## INFORMATION SUPPLIED
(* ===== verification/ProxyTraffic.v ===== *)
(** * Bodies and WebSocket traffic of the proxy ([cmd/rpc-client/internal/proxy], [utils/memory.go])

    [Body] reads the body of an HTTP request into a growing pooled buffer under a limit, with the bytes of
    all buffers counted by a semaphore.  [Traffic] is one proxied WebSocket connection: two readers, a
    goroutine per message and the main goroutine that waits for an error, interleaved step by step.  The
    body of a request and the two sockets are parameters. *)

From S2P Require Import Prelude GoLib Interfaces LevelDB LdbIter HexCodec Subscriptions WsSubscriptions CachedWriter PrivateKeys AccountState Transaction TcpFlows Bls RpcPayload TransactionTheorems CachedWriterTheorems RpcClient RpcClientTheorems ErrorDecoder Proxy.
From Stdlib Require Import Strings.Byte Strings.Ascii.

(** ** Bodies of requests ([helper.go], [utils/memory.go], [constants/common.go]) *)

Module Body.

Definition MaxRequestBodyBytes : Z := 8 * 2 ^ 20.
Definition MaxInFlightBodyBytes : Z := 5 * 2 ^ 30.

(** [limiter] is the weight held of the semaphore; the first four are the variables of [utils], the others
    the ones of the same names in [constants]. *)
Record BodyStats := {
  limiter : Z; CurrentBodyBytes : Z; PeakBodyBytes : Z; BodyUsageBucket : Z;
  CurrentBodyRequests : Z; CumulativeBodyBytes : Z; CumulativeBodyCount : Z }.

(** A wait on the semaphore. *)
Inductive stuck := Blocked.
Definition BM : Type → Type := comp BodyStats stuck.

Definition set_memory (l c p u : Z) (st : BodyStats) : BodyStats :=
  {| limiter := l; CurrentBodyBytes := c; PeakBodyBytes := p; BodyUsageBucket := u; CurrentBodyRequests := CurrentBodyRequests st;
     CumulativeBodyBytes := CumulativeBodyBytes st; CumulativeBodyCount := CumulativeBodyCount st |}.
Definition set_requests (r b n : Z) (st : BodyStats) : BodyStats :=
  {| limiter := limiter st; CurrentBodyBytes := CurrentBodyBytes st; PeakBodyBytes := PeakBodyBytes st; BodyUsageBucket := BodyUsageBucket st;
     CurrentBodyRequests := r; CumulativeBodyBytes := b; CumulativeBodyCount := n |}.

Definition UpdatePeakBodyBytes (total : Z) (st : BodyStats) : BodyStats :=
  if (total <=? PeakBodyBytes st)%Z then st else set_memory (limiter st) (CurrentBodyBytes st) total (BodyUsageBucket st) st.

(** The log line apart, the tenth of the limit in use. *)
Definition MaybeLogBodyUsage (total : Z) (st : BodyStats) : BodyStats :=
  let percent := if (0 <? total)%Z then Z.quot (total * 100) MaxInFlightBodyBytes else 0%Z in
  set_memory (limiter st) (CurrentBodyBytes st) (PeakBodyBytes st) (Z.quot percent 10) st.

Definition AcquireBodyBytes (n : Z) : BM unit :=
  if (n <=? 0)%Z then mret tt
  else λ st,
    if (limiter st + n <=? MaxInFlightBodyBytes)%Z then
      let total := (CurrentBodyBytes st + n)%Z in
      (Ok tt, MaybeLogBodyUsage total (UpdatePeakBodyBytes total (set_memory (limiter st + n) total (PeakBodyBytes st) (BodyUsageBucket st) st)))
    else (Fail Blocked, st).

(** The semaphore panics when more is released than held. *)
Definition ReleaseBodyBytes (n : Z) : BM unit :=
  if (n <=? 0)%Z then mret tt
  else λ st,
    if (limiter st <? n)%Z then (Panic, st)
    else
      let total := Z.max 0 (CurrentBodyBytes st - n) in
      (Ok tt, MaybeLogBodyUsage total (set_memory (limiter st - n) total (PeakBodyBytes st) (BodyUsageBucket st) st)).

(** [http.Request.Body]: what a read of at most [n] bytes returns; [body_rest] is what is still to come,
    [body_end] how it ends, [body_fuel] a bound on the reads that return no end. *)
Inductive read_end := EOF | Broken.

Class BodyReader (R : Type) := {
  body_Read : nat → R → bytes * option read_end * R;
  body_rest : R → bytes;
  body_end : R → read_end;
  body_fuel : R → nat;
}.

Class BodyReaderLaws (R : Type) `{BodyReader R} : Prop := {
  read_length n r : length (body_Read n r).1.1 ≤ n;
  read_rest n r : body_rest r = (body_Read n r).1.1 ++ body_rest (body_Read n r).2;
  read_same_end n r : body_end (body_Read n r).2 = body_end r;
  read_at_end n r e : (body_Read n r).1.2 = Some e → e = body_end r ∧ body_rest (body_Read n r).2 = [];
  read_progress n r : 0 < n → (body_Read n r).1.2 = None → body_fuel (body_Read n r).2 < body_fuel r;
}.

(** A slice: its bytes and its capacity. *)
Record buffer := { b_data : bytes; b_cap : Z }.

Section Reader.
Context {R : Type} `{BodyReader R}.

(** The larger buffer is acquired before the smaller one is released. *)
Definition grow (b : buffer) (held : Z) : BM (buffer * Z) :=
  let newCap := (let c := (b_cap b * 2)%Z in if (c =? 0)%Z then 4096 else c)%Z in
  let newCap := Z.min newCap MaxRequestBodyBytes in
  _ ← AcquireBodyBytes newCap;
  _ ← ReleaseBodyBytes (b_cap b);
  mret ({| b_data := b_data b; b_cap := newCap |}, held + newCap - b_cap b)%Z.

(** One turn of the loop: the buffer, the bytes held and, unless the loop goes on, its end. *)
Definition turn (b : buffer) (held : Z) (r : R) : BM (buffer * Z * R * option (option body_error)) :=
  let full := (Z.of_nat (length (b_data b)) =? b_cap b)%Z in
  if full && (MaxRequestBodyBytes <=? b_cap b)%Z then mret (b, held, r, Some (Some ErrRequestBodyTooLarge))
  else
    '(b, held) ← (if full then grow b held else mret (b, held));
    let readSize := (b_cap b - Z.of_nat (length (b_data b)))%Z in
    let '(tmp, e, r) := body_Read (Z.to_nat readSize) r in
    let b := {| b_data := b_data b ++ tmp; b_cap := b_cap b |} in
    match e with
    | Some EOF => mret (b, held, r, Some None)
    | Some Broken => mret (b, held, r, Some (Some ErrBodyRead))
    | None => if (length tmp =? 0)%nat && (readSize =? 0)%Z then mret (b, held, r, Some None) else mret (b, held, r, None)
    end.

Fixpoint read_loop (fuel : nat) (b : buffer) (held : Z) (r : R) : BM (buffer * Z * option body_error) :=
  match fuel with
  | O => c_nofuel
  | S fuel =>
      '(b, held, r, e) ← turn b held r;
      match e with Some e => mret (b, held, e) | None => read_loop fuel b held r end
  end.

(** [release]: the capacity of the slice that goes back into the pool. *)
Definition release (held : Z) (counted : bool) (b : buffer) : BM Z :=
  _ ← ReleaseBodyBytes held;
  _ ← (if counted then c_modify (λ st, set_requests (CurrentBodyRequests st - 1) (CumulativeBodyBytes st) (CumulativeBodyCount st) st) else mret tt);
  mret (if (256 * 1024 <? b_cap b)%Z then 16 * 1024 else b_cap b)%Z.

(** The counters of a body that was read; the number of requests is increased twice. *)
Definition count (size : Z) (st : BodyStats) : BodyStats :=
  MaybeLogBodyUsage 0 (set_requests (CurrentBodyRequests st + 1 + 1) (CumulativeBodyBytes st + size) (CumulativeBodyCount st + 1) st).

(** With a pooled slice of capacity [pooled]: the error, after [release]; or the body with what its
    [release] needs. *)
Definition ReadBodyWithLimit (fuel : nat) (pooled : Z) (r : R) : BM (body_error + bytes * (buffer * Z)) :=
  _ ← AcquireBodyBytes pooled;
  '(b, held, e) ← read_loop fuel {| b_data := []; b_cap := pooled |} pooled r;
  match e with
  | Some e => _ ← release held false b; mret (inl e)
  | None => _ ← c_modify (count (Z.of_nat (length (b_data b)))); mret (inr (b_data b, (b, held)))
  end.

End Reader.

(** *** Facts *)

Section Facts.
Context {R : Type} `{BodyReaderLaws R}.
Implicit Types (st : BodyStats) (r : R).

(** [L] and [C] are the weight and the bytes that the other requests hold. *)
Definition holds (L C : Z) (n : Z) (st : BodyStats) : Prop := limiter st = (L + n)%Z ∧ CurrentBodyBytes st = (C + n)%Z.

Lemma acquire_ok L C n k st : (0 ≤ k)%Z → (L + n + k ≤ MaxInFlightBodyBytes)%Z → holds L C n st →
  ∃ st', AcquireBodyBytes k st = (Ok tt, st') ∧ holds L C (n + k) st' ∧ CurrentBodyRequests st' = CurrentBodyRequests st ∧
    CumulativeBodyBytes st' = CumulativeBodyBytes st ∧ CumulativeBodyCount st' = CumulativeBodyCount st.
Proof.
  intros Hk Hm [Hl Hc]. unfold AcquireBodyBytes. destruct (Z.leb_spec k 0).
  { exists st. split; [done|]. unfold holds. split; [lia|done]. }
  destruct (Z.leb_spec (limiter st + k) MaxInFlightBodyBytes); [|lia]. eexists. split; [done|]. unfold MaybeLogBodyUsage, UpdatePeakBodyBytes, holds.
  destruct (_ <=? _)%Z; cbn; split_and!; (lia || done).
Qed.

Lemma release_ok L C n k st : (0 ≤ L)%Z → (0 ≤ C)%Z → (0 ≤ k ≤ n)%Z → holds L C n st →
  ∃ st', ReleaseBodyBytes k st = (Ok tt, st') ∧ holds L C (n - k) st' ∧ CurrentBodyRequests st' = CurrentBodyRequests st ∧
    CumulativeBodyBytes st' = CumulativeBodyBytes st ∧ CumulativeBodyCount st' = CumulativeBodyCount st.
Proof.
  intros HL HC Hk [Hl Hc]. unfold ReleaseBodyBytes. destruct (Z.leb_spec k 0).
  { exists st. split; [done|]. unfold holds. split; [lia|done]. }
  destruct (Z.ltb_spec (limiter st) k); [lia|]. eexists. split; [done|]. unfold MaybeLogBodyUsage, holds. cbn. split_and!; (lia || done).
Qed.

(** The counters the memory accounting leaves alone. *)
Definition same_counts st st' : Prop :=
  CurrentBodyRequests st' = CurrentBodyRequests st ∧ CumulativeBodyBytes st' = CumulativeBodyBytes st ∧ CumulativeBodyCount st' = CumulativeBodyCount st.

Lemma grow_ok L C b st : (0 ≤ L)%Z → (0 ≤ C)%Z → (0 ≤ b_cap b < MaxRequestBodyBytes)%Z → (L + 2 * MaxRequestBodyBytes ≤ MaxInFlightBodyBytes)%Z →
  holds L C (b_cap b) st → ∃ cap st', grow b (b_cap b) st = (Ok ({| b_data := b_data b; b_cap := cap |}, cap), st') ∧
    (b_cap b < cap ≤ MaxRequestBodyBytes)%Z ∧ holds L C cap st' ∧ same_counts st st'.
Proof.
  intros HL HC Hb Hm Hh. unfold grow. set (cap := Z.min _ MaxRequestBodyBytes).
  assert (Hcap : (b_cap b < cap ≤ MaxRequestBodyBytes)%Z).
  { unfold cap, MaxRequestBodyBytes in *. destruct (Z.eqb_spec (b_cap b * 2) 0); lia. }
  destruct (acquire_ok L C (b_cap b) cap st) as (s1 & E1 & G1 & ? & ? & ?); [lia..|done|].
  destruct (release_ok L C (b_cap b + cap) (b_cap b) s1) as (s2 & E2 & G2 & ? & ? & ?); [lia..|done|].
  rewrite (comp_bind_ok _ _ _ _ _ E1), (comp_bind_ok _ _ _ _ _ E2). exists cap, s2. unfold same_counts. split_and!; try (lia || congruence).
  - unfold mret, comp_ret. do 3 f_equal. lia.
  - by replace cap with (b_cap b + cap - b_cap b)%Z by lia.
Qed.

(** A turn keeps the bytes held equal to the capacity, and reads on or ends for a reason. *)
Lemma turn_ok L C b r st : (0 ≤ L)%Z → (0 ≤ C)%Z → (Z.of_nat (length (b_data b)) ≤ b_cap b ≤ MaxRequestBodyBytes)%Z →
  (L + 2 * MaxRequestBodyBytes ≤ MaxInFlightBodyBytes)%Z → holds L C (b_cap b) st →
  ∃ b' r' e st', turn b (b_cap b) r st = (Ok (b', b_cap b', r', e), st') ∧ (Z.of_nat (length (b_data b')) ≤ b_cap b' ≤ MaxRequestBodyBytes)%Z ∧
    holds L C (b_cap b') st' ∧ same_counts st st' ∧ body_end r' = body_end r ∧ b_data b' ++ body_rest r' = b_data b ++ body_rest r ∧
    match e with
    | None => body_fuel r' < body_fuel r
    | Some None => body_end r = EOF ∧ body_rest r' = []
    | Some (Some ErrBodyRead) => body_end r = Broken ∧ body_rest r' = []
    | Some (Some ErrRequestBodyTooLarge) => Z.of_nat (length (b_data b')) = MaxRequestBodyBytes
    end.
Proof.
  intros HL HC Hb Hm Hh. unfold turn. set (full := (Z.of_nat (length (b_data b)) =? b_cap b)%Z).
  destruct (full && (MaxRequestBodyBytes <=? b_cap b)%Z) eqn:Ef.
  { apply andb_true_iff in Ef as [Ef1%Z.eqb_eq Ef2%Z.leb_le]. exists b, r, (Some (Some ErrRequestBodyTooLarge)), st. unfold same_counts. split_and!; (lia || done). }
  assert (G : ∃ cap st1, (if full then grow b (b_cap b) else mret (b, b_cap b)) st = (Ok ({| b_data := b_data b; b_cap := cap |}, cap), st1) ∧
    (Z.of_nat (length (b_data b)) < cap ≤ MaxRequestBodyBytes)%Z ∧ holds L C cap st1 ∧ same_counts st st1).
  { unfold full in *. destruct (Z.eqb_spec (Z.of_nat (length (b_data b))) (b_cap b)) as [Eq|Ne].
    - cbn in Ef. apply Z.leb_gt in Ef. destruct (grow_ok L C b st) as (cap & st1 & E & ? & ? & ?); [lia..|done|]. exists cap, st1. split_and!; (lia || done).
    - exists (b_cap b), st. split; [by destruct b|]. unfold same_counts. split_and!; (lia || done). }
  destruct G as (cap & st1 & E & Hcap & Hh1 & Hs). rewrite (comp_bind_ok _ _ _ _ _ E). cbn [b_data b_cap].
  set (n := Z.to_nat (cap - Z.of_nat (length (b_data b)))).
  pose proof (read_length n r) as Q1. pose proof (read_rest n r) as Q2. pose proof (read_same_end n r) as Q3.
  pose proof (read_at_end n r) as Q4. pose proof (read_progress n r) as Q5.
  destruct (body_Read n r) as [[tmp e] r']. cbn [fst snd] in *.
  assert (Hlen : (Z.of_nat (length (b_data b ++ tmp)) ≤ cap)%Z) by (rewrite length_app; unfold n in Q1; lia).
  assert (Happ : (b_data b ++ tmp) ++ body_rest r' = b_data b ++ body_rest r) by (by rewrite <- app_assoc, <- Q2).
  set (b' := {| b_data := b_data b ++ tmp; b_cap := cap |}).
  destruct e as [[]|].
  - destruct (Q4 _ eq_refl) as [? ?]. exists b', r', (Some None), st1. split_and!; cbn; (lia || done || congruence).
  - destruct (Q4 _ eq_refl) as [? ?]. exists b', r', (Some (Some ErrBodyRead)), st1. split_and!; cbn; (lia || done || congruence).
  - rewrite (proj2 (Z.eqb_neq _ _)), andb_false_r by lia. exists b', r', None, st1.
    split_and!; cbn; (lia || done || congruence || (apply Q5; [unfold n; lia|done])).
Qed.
---
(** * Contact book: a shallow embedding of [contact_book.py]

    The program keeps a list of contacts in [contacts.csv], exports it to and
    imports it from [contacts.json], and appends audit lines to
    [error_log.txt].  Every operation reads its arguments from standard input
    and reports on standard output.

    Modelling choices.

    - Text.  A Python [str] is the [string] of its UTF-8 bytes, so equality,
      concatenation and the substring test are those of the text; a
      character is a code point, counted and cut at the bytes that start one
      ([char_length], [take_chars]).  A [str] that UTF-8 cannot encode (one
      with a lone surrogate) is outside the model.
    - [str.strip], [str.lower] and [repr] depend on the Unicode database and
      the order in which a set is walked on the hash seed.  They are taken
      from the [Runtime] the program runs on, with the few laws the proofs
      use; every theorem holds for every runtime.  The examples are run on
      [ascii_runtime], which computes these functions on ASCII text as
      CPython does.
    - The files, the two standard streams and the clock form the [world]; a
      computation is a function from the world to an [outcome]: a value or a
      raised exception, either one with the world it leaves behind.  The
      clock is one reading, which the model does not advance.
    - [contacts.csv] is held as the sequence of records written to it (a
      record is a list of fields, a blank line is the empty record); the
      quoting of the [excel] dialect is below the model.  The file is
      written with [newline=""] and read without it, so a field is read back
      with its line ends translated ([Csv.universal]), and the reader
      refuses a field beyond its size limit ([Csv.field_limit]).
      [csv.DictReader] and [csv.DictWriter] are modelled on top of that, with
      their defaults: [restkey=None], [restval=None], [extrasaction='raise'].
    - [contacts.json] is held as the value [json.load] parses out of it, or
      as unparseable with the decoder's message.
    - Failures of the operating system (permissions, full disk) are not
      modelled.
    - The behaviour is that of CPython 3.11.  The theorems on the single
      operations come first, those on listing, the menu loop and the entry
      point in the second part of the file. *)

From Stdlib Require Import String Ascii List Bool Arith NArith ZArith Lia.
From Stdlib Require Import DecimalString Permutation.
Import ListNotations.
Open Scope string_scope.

## ASSIGNMENT
Everything in the material above from the line that has "(* ===== verification/ProxyTraffic.v ===== *)" through the line that has "body of a request" must be duplicated exactly, with no other lines given.

## TASK OUTPUT
(* ===== verification/ProxyTraffic.v ===== *)
(** * Bodies and WebSocket traffic of the proxy ([cmd/rpc-client/internal/proxy], [utils/memory.go])

    [Body] reads the body of an HTTP request into a growing pooled buffer under a limit, with the bytes of
    all buffers counted by a semaphore.  [Traffic] is one proxied WebSocket connection: two readers, a
    goroutine per message and the main goroutine that waits for an error, interleaved step by step.  The
    body of a request and the two sockets are parameters. *)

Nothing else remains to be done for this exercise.